##### Exercise data
Lemma mode_is_eval (s : InputMotionBase.t) (m tag : string) :
  (explicit_value (InputMotionBase.mode s)
   || Input._optional (InputValue.base (InputMotionBase.mode s)) = true)%bool ->
  InputValue.value (InputMotionBase.mode s) = Some (PStr m) ->
  Input._dimension (InputValue.base (InputMotionBase.mode s)) = "undefined" ->
  match InputValue._valid (InputMotionBase.mode s) with
  | None => True
  | Some opts => py_in (PStr m) opts = true
  end ->
  InputMotionBase.mode_is E tag s = (s, Ok (String.eqb m tag)).
Proof.
  intros Hx Hv Hd Hin.
  unfold InputMotionBase.mode_is, InputMotionBase.mode_, bind.
  erewrite on_attr_eq by (apply value_fetch_plain; eassumption).
  destruct s; reflexivity.
Qed.

(** C3, as the code has it.  On a dispatcher that passes its own check and
    whose discriminator holds a string [m]: if [m] is in the option list of
    the discriminator and is none of the six tags with a constructor
    branch, [fetch] returns the placeholder [Motion()] and changes nothing;
    if [m] is not in the option list, [fetch] raises the invalid-option
    error. *)
Theorem listed_unmatched_mode_yields_placeholder
        (s : InputMotionBase.t) (m : string) (opts : list pyval) :
  (Input._explicit (InputMotionBase.base s)
   || Input._optional (InputMotionBase.base s) = true)%bool ->
  (explicit_value (InputMotionBase.mode s)
   || Input._optional (InputValue.base (InputMotionBase.mode s)) = true)%bool ->
  InputValue.value (InputMotionBase.mode s) = Some (PStr m) ->
  Input._dimension (InputValue.base (InputMotionBase.mode s)) = "undefined" ->
  InputValue._valid (InputMotionBase.mode s) = Some opts ->
  (py_in (PStr m) opts = true ->
   existsb (String.eqb m) constructible_tags = false ->
   InputMotionBase.fetch E s = (s, Ok (new_object "Motion" []))) /\
  (py_in (PStr m) opts = false ->
   snd (InputMotionBase.fetch E s) =
     Raise (ValueError (py_str E (PStr m) ++ " is not a valid option ("
                        ++ py_str E (PList opts) ++ ")"))).
Proof.
  intros Hs Hx Hv Hd Ho. split.
  - intros Hin Htags.
    assert (Hm : forall tag, InputMotionBase.mode_is E tag s = (s, Ok (String.eqb m tag))).
    { intros tag. apply mode_is_eval; try assumption. now rewrite Ho. }
    unfold constructible_tags in Htags. cbn [existsb] in Htags.
    repeat (apply orb_false_elim in Htags as [?H Htags]).
    unfold InputMotionBase.fetch, InputMotionBase.fetch_as.
    unfold bind at 1. unfold Input.check, Input.explicit, Input.optional.
    cbn [InputMotionBase.cls Input.base]. rewrite Hs. cbn [negb].
    repeat (unfold bind at 1; rewrite Hm;
            match goal with H : String.eqb m _ = false |- _ => rewrite H; clear H end).
    reflexivity.
  - intros Hin.
    unfold InputMotionBase.fetch, InputMotionBase.fetch_as.
    unfold bind at 1. unfold Input.check, Input.explicit, Input.optional.
    cbn [InputMotionBase.cls Input.base]. rewrite Hs. cbn [negb].
    unfold bind at 1. unfold InputMotionBase.mode_is, InputMotionBase.mode_.
    unfold bind at 1.
    erewrite on_attr_eq by (apply value_fetch_invalid; eassumption).
    reflexivity.
Qed.

End Fetch.

Lemma listed_unmatched_mode_yields_placeholder_witness :
  InputValue.value (InputMotionBase.mode dummy_dispatcher) = Some (PStr "dummy") /\
  InputMotionBase.fetch Sample.env dummy_dispatcher =
    (dummy_dispatcher, Ok (new_object "Motion" [])) /\
  snd (InputMotionBase.fetch Sample.env foo_dispatcher) =
    Raise (ValueError (py_str Sample.env (PStr "foo") ++ " is not a valid option ("
                       ++ py_str Sample.env (PList InputMotionBase.options) ++ ")")).
Proof.
  split; [reflexivity|]. split.
  - exact (proj1 (@listed_unmatched_mode_yields_placeholder Sample.slots Sample.env
                    dummy_dispatcher "dummy" InputMotionBase.options
                    eq_refl eq_refl eq_refl eq_refl eq_refl) eq_refl eq_refl).
  - exact (proj2 (@listed_unmatched_mode_yields_placeholder Sample.slots Sample.env
                    foo_dispatcher "foo" InputMotionBase.options
                    eq_refl eq_refl eq_refl eq_refl eq_refl) eq_refl).
Defined.

(** C3 as stated fails: a dispatcher whose discriminator holds "foo",
    which no kind is registered under, does not fetch a placeholder; it
    raises. *)
Lemma unlisted_mode_raises :
  InputMotionBase.__init__ Sample.env None None None (DValue PNone) = Ok fresh_dispatcher /\
  snd (InputMotionBase.store Sample.env a_dummy fresh_dispatcher) = Ok tt /\
  snd (InputMotionBase.mode_ (InputValue.store (PStr "foo")) dummy_dispatcher) = Ok tt /\
  InputValue.value (InputMotionBase.mode foo_dispatcher) = Some (PStr "foo") /\
  py_in (PStr "foo") InputMotionBase.options = false /\
  (exists msg, snd (InputMotionBase.fetch Sample.env foo_dispatcher) = Raise (ValueError msg)).
Proof.
  repeat split; try reflexivity. eexists. reflexivity.
Qed.

(** ** One child of a "multi" node *)

Ltac cases :=
  repeat (cbn; match goal with
               | |- context [match ?x with _ => _ end] =>
                   lazymatch x with
                   | context [match _ with _ => _ end] => fail
                   | _ => destruct x
                   end
               end);
  cbn; try reflexivity.

Lemma value_fetch_state (E : external) (s : InputValue.t) : fst (InputValue.fetch E s) = s.
Proof.
  unfold InputValue.fetch, InputValue.check, Input.check, InputValue.read_value. run.
  cases.
Qed.

Section Child.
Context {SL : Slots}.
Variable E : external.

Ltac open_fetch :=
  unfold InputMotionBase.build, InputMotionBase.common, InputMotionBase.optimizer_,
    InputMotionBase.neb_optimizer_, InputMotionBase.dynamics_, InputMotionBase.file_,
    InputMotionBase.vibrations_, InputMotionBase.alchemy_,
    InputMotionBase.fixcom_, InputMotionBase.fixatoms_;
  run.

Ltac fetch_tail :=
  destruct (InputValue.fetch E _) as [? [?|?]]; cbn; [|discriminate];
  destruct (InputArray.fetch E _) as [? [?|?]]; cbn; [|discriminate];
  destruct (slot_fetch _ _) as [? [?|?]]; cbn; [|discriminate];
  try (destruct (InputMotionBase.expand _) as [?|?]; cbn; [|discriminate]);
  intros [= <- <-]; split; [reflexivity|]; intros _; split; reflexivity.

Lemma fetch_by_tag (s s'  : InputMotionBase.t) (cls tag : string) (o : pyval) :
  In (cls, tag) registered ->
  Input._explicit (InputMotionBase.base s) = true ->
  explicit_value (InputMotionBase.mode s) = true ->
  InputValue.value (InputMotionBase.mode s) = Some (PStr tag) ->
  InputValue._valid (InputMotionBase.mode s) = Some InputMotionBase.options ->
  Input._dimension (InputValue.base (InputMotionBase.mode s)) = "undefined" ->
  InputMotionBase.fetch E s = (s', Ok o) ->
  class_of o = Some cls /\
  (tag <> "dummy" ->
   snd (InputValue.fetch E (InputMotionBase.fixcom s)) = getattr o "fixcom" /\
   snd (InputArray.fetch E (InputMotionBase.fixatoms s)) = getattr o "fixatoms").
Proof.
  intros Hin Hs Hx Hv Ho Hd.
  assert (Hm : forall t, InputMotionBase.mode_is E t s = (s, Ok (String.eqb tag t))).
  { intros t. apply mode_is_eval; try assumption.
    - now rewrite Hx.
    - rewrite Ho. unfold registered in Hin. cbn in Hin.
      repeat (destruct Hin as [[= <- <-]|Hin]; [reflexivity|]). destruct Hin. }
  unfold InputMotionBase.fetch, InputMotionBase.fetch_as.
  unfold bind at 1. unfold Input.check, Input.explicit, Input.optional.
  cbn [InputMotionBase.cls Input.base]. rewrite Hs. cbn [negb orb].
  unfold registered in Hin. cbn in Hin.
  destruct Hin as [[= <- <-]|[[= <- <-]|[[= <- <-]|[[= <- <-]|[[= <- <-]|[[= <- <-]|[[= <- <-]|[]]]]]]]];
    repeat (unfold bind at 1; rewrite Hm; cbn [String.eqb Ascii.eqb Bool.eqb]; cbv beta iota).
  - unfold ret. intros [= <- <-]. split; [reflexivity|]. congruence.
  - open_fetch. fetch_tail.
  - open_fetch. fetch_tail.
  - open_fetch. fetch_tail.
  - open_fetch. fetch_tail.
  - open_fetch. fetch_tail.
  - open_fetch. fetch_tail.
Qed.

Lemma fresh_parts (im0 : InputMotionBase.t) :
  InputMotionBase.__init__ E None None None (DValue PNone) = Ok im0 ->
  InputMotionBase.mode im0 = fresh_mode E /\
  InputMotionBase.fixcom im0 = fresh_fixcom /\
  InputMotionBase.fixatoms im0 = fresh_fixatoms E.
Proof.
  assert (H1 : InputMotionBase.new_mode E = Ok (fresh_mode E)) by reflexivity.
  assert (H2 : InputMotionBase.new_fixcom E = Ok fresh_fixcom) by reflexivity.
  assert (H3 : InputMotionBase.new_fixatoms E = Ok (fresh_fixatoms E)) by reflexivity.
  unfold InputMotionBase.__init__, Input.__init__, InputMotionBase.children.
  cbn [Input.take_default]. rewrite H1, H2, H3. cbn [rbind].
  repeat (destruct (slot_new _) as [?|?]; cbn [rbind]; [|discriminate]).
  cbn. intros [= <-]. repeat split.
Qed.

Ltac common_tail cls tag :=
  destruct (slot_store _ _ _) as [? [[]|?]]; cbn; [|discriminate];
  match goal with
  | |- context [assoc "fixcom" ?attrs] =>
      destruct (assoc "fixcom" attrs) as [?fc|]; cbn; [|discriminate]
  end;
  match goal with
  | |- context [InputValue.store ?fc fresh_fixcom] =>
      let Hs := fresh "Hs" in
      destruct (InputValue.store fc fresh_fixcom) as [? [[]|?]] eqn:Hs;
      cbn; [|discriminate];
      match goal with
      | |- context [assoc "fixatoms" ?attrs] =>
          destruct (assoc "fixatoms" attrs) as [?fa|]; cbn; [|discriminate]
      end;
      match goal with
      | |- context [InputArray.store E ?fa (fresh_fixatoms E)] =>
          let Ha := fresh "Ha" in
          destruct (InputArray.store E fa (fresh_fixatoms E)) as [? [[]|?]] eqn:Ha;
          cbn; [|discriminate];
          intros [= <-]; exists cls, tag; cbn;
          repeat split; try tauto;
          exists fc, fa; rewrite ?Hs, ?Ha; repeat split; reflexivity
      end
  end.
(** The matcher and the reading of the pattern agree. *)
Lemma match_here_spec s name rest :
  match_here s = Some (name, rest) ↔ declares s "" name rest.
Proof.
  unfold match_here, declares. split.
  - destruct (literal "package" s) as [s1|] eqn:Hlit; [|done].
    apply literal_spec in Hlit as ->.
    pose proof (span_app isspace s1) as Happ1.
    pose proof (span_all isspace s1) as Hall1.
    destruct (span isspace s1) as [ws s2]. simpl in Happ1, Hall1.
    destruct (truthy ws) eqn:Hws; [|done]. apply truthy_true in Hws.
    pose proof (span_app is_name_char s2) as Happ2.
    pose proof (span_all is_name_char s2) as Hall2.
    destruct (span is_name_char s2) as [nm s3]. simpl in Happ2, Hall2.
    destruct (truthy nm) eqn:Hnm; [|done]. apply truthy_true in Hnm.
    destruct s3 as [|c s3]; [done|].
    destruct (Ascii.eqb_spec c ";") as [->|]; [|done].
    intros [= <- <-]. exists ws. by subst s1 s2.
  - intros (ws & -> & Hws & Hall1 & Hnm & Hall2). simpl.
    change (";" +:+ rest) with (String ";" rest) in *.
    rewrite (span_maximal isspace ws (name +:+ String ";" rest)); [|done|].
    2:{ rewrite headed_app by done. destruct name as [|c name]; [done|].
        simpl in *. apply andb_true_iff in Hall2 as [Hc _].
        by apply name_char_not_space. }
    apply truthy_true in Hws as ->.
    rewrite (span_maximal is_name_char name (String ";" rest)); [|done..].
    apply truthy_true in Hnm as ->. done.
Qed.

(** At one offset the pattern matches in one way at most. *)
Lemma match_here_unique s name rest name' rest' :
  declares s "" name rest → declares s "" name' rest' →
  name = name' ∧ rest = rest'.
Proof.
  intros H1%match_here_spec H2%match_here_spec. split; congruence.
Qed.

Lemma search_from_none i s :
  search_from i s = None ↔ ∀ pre suf, s = pre +:+ suf → match_here suf = None.
Proof.
  revert i. induction s as [|c s IH]; intros i; cbn [search_from].
  - split.
    + intros H pre suf Hs. destruct pre; [|done]. simpl in Hs. subst suf.
      by destruct (match_here "") as [[??]|].
    + intros H. by rewrite (H "" "").
  - split.
    + intros H pre suf Hs.
      destruct (match_here (String c s)) as [[??]|] eqn:Hm; [done|].
      destruct pre as [|c' pre]; simpl in Hs; [by subst|].
      injection Hs as -> ->. by eapply IH.
    + intros H. rewrite (H "" (String c s)) by done.
      apply IH. intros pre suf ->. by apply (H (String c pre)).
Qed.

(** [search] answers the leftmost offset at which the pattern matches. *)
Lemma search_from_sound i s m :
  search_from i s = Some m →
  ∃ pre suf rest, s = pre +:+ suf ∧ start1 m = i + len pre
    ∧ match_here suf = Some (group2 m, rest)
    ∧ ∀ p1 p2, pre = p1 +:+ p2 → p2 ≠ "" → match_here (p2 +:+ suf) = None.
Proof.
  revert i. induction s as [|c s IH]; intros i; cbn [search_from].
  - destruct (match_here "") as [[nm rest]|] eqn:Hm; [|done].
    intros [= <-]. exists "", "", rest. simpl.
    repeat split; [unfold len; simpl; lia | done |].
    intros p1 p2 Hp. by destruct p1, p2.
  - destruct (match_here (String c s)) as [[nm rest]|] eqn:Hm.
    + intros [= <-]. exists "", (String c s), rest. simpl.
      repeat split; [unfold len; simpl; lia | done |].
      intros p1 p2 Hp. by destruct p1, p2.
    + intros (pre & suf & rest & -> & Hstart & Hsuf & Hleft)%IH.
      exists (String c pre), suf, rest.
      repeat split; [rewrite len_cons; lia | done |].
      intros p1 p2 Hp Hp2. destruct p1 as [|c1 p1]; simpl in Hp.
      * subst p2. by rewrite app_cons.
      * injection Hp as -> ->. by apply (Hleft p1 p2).
Qed.

Lemma search_from_complete i pre suf name rest :
  match_here suf = Some (name, rest) →
  (∀ p1 p2, pre = p1 +:+ p2 → p2 ≠ "" → match_here (p2 +:+ suf) = None) →
  search_from i (pre +:+ suf) = Some (ReMatch (i + len pre) name).
Proof.
  intros Hsuf. revert i. induction pre as [|c pre IH]; intros i Hleft.
  - simpl. unfold len. simpl. rewrite Z.add_0_r.
    destruct suf; cbn [search_from]; by rewrite Hsuf.
  - change (String c pre +:+ suf) with (String c (pre +:+ suf)).
    cbn [search_from].
    assert (match_here (String c (pre +:+ suf)) = None) as ->
      by by apply (Hleft "" (String c pre)).
    rewrite IH.
    + f_equal. f_equal. rewrite len_cons. lia.
    + intros p1 p2 -> Hp2. by apply (Hleft (String c p1)).
Qed.

(** What a successful [search] says about the line: the preceding
    characters, the keyword, white space, the name and the semicolon
    right after it. *)
Lemma search_declares s m :
  search s = Some m →
  ∃ pre rest, declares s pre (group2 m) rest
    ∧ start1 m = len pre ∧ slice s 0 (start1 m) = pre.
Proof.
  intros (pre & suf & rest & -> & Hstart & Hsuf & _)%search_from_sound.
  apply match_here_spec in Hsuf as (ws & -> & Hws).
  exists pre, rest. split; [by exists ws|]. simpl in Hstart.
  split; [done|]. rewrite Hstart. apply slice_to_app.
Qed.

End pattern.

(** ** The loop body *)

Section loop_body.
Import PackageRe.
Implicit Types (line s pre : string) (m : re_match).

Lemma getitem_last s :
  s ≠ "" → ∃ c, last_char s = Some c ∧ getitem s (len s - 1) = Ok c.
Proof.
  intros Hs. unfold getitem.
  assert (0 ≤ len s - 1) as Hge.
  { destruct s; [done|]. rewrite len_cons. pose proof (len_nonneg s). lia. }
  replace (len s - 1 <? 0) with false by (symmetry; apply Z.ltb_ge; lia).
  replace (len s - 1 <? 0) with false by (symmetry; apply Z.ltb_ge; lia).
  replace (Z.to_nat (len s - 1)) with (String.length s - 1)%nat by (unfold len; lia).
  clear Hge. induction s as [|c s IH]; [done|].
  destruct s as [|c' s]; [by exists c|].
  destruct IH as (d & Hd & Hget); [done|].
  exists d. split; [done|].
  simpl in Hget |- *. by rewrite Nat.sub_0_r in Hget.
Qed.

Lemma startswith_comment_preceding pre t :
  pre ≠ "" →
  startswith "//" (pre +:+ "package" +:+ t) = startswith "//" pre.
Proof.
  intros Hpre. destruct pre as [|a [|b pre]]; [done|..];
    rewrite ?app_cons, !startswith_cons.
  - simpl. by rewrite andb_false_r.
  - by destruct pre.
Qed.

(** The verdict on a line the pattern matches, from the characters that
    precede the keyword. *)
Lemma examine_line_matched line m :
  search (strip line) = Some m →
  examine_line line =
    if truthy (preceding_of line m) then
      if startswith "//" (preceding_of line m) then Ok Continue
      else if ends_at_boundary (preceding_of line m)
           then Ok (Return (group2 m)) else Ok Continue
    else Ok (Return (group2 m)).
Proof.
  intros Hm. unfold examine_line. rewrite Hm. fold (preceding_of line m).
  destruct (truthy (preceding_of line m)) eqn:Hpre; [|done].
  destruct (startswith "//" (preceding_of line m)); [done|].
  apply truthy_true in Hpre.
  destruct (getitem_last _ Hpre) as (c & Hlast & ->).
  unfold ends_at_boundary. rewrite Hlast. simpl.
  by destruct (isspace c || endswith ";" (preceding_of line m)
               || endswith "*/" (preceding_of line m)).
Qed.

Lemma examine_line_unmatched line :
  search (strip line) = None → examine_line line = Ok Continue.
Proof. intros Hm. unfold examine_line. by rewrite Hm. Qed.

(** The loop body never raises. *)
Lemma examine_line_total line : ∃ v, examine_line line = Ok v.
Proof.
  destruct (search (strip line)) as [m|] eqn:Hm.
  - rewrite (examine_line_matched _ _ Hm).
    repeat (match goal with |- context [if ?b then _ else _] => destruct b end);
      eauto.
  - rewrite (examine_line_unmatched _ Hm). eauto.
Qed.

(** A line is either accepted or skipped. *)
Lemma not_accepted_continue line :
  (∀ name, examine_line line ≠ Ok (Return name)) → examine_line line = Ok Continue.
Proof.
  intros Hno. destruct (examine_line_total line) as [[|name] Hv]; [done|].
  by destruct (Hno name).
Qed.

Lemma startswith_comment_line line m :
  search (strip line) = Some m → preceding_of line m ≠ "" →
  startswith "//" (strip line) = startswith "//" (preceding_of line m).
Proof.
  intros Hm Hpre. unfold preceding_of in *.
  destruct (search_declares _ _ Hm) as (pre & rest & (ws & Hs & _) & _ & Hslice).
  rewrite Hslice in *. rewrite Hs. by apply startswith_comment_preceding.
Qed.

Lemma unclosed_block_comment_nonempty pre :
  unclosed_block_comment pre = true → pre ≠ "".
Proof. by intros H ->. Qed.

End loop_body.

(** ** Paths *)

Section paths.
Import PosixPath.
Implicit Types (p s t dir stem ext : string) (c : ascii).

Lemma rfind_bounds c s : -1 ≤ rfind c s < len s.
Proof.
  induction s as [|x s IH]; [done|]. rewrite len_cons. cbn [rfind].
  destruct (Z.leb_spec 0 (rfind c s)); [lia|].
  pose proof (len_nonneg s). destruct (Ascii.eqb x c); lia.
Qed.

Lemma rfind_app c s t :
  rfind c (s +:+ t) = if 0 <=? rfind c t then len s + rfind c t else rfind c s.
Proof.
  induction s as [|x s IH]; simpl.
  - pose proof (rfind_bounds c t). unfold len. simpl.
    destruct (Z.leb_spec 0 (rfind c t)); lia.
  - rewrite IH, len_cons. pose proof (len_nonneg s).
    destruct (Z.leb_spec 0 (rfind c t)).
    + replace (0 <=? len s + rfind c t) with true by (symmetry; apply Z.leb_le; lia).
      lia.
    + done.
Qed.
Lemma run_max_step_attained s kx :
  bounded_by_max fok dok s -> fok kx.2 ->
  max_attained s -> max_attained (run_max_step s kx.1 kx.2).
Proof.
  intros Hs Hkx (v & Hv & Hge).
  destruct (step_values_ok s kx Hs Hkx) as [Hold Hnew].
  destruct Hs as [Hmx Hsums].
  pose proof (dok_to_dbl A fok dok L _ Hnew) as Hdnew.
  unfold run_max_step, max_attained. simpl.
  destruct (dbl_gt A (to_dbl A (flt_add A (default (flt_zero A) (s.1.1 !! kx.1)) kx.2))
              s.1.2) eqn:Hupd.
  - eexists. rewrite lookup_insert_eq. split; [done|]. by apply law_gt_irrefl.
  - destruct (decide (kx.1 = s.2)) as [Heq|Hne].
    + rewrite <- Heq in Hv |- *. eexists. rewrite lookup_insert_eq. split; [done|].
      rewrite Hv in Hold, Hnew, Hdnew |- *. simpl in *.
      apply (law_le_trans A fok dok L _ (to_dbl A v) _);
        [done|by apply (dok_to_dbl A fok dok L)|done|done|].
      by apply (law_add_mono A fok dok L).
    + exists v. by rewrite lookup_insert_ne.
Qed.

Lemma run_max_attained l :
  l ≠ [] -> Forall (fun kx => fok kx.2) l -> max_attained (run_max l).
Proof.
  induction l as [|kx l IH] using rev_ind; intros Hne Hl; [done|].
  apply Forall_app in Hl as [Hl Hkx]. rewrite Forall_singleton in Hkx.
  destruct l as [|kx0 l0].
  - simpl. rewrite run_max_first by done. unfold max_attained. simpl.
    eexists. rewrite lookup_singleton_eq. split; [done|].
    apply law_gt_irrefl, (dok_to_dbl A fok dok L), (fok_add A fok dok L);
      [apply (fok_zero A fok dok L)|done].
  - rewrite run_max_snoc. apply run_max_step_attained; [|done|by apply IH].
    by apply run_max_bounded.
Qed.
##########
What is needed:
Everything above from the line containing "cbn. intros [= <-]. repeat split." down to the line containing "- destruct (literal" is to be transcribed exactly, with both of those lines included and nothing else added.

Worked solution:
  cbn. intros [= <-]. repeat split.
Qed.

Ltac common_tail cls tag :=
  destruct (slot_store _ _ _) as [? [[]|?]]; cbn; [|discriminate];
  match goal with
  | |- context [assoc "fixcom" ?attrs] =>
      destruct (assoc "fixcom" attrs) as [?fc|]; cbn; [|discriminate]
  end;
  match goal with
  | |- context [InputValue.store ?fc fresh_fixcom] =>
      let Hs := fresh "Hs" in
      destruct (InputValue.store fc fresh_fixcom) as [? [[]|?]] eqn:Hs;
      cbn; [|discriminate];
      match goal with
      | |- context [assoc "fixatoms" ?attrs] =>
          destruct (assoc "fixatoms" attrs) as [?fa|]; cbn; [|discriminate]
      end;
      match goal with
      | |- context [InputArray.store E ?fa (fresh_fixatoms E)] =>
          let Ha := fresh "Ha" in
          destruct (InputArray.store E fa (fresh_fixatoms E)) as [? [[]|?]] eqn:Ha;
          cbn; [|discriminate];
          intros [= <-]; exists cls, tag; cbn;
          repeat split; try tauto;
          exists fc, fa; rewrite ?Hs, ?Ha; repeat split; reflexivity
      end
  end.
(** The matcher and the reading of the pattern agree. *)
Lemma match_here_spec s name rest :
  match_here s = Some (name, rest) ↔ declares s "" name rest.
Proof.
  unfold match_here, declares. split.
  - destruct (literal "package" s) as [s1|] eqn:Hlit; [|done].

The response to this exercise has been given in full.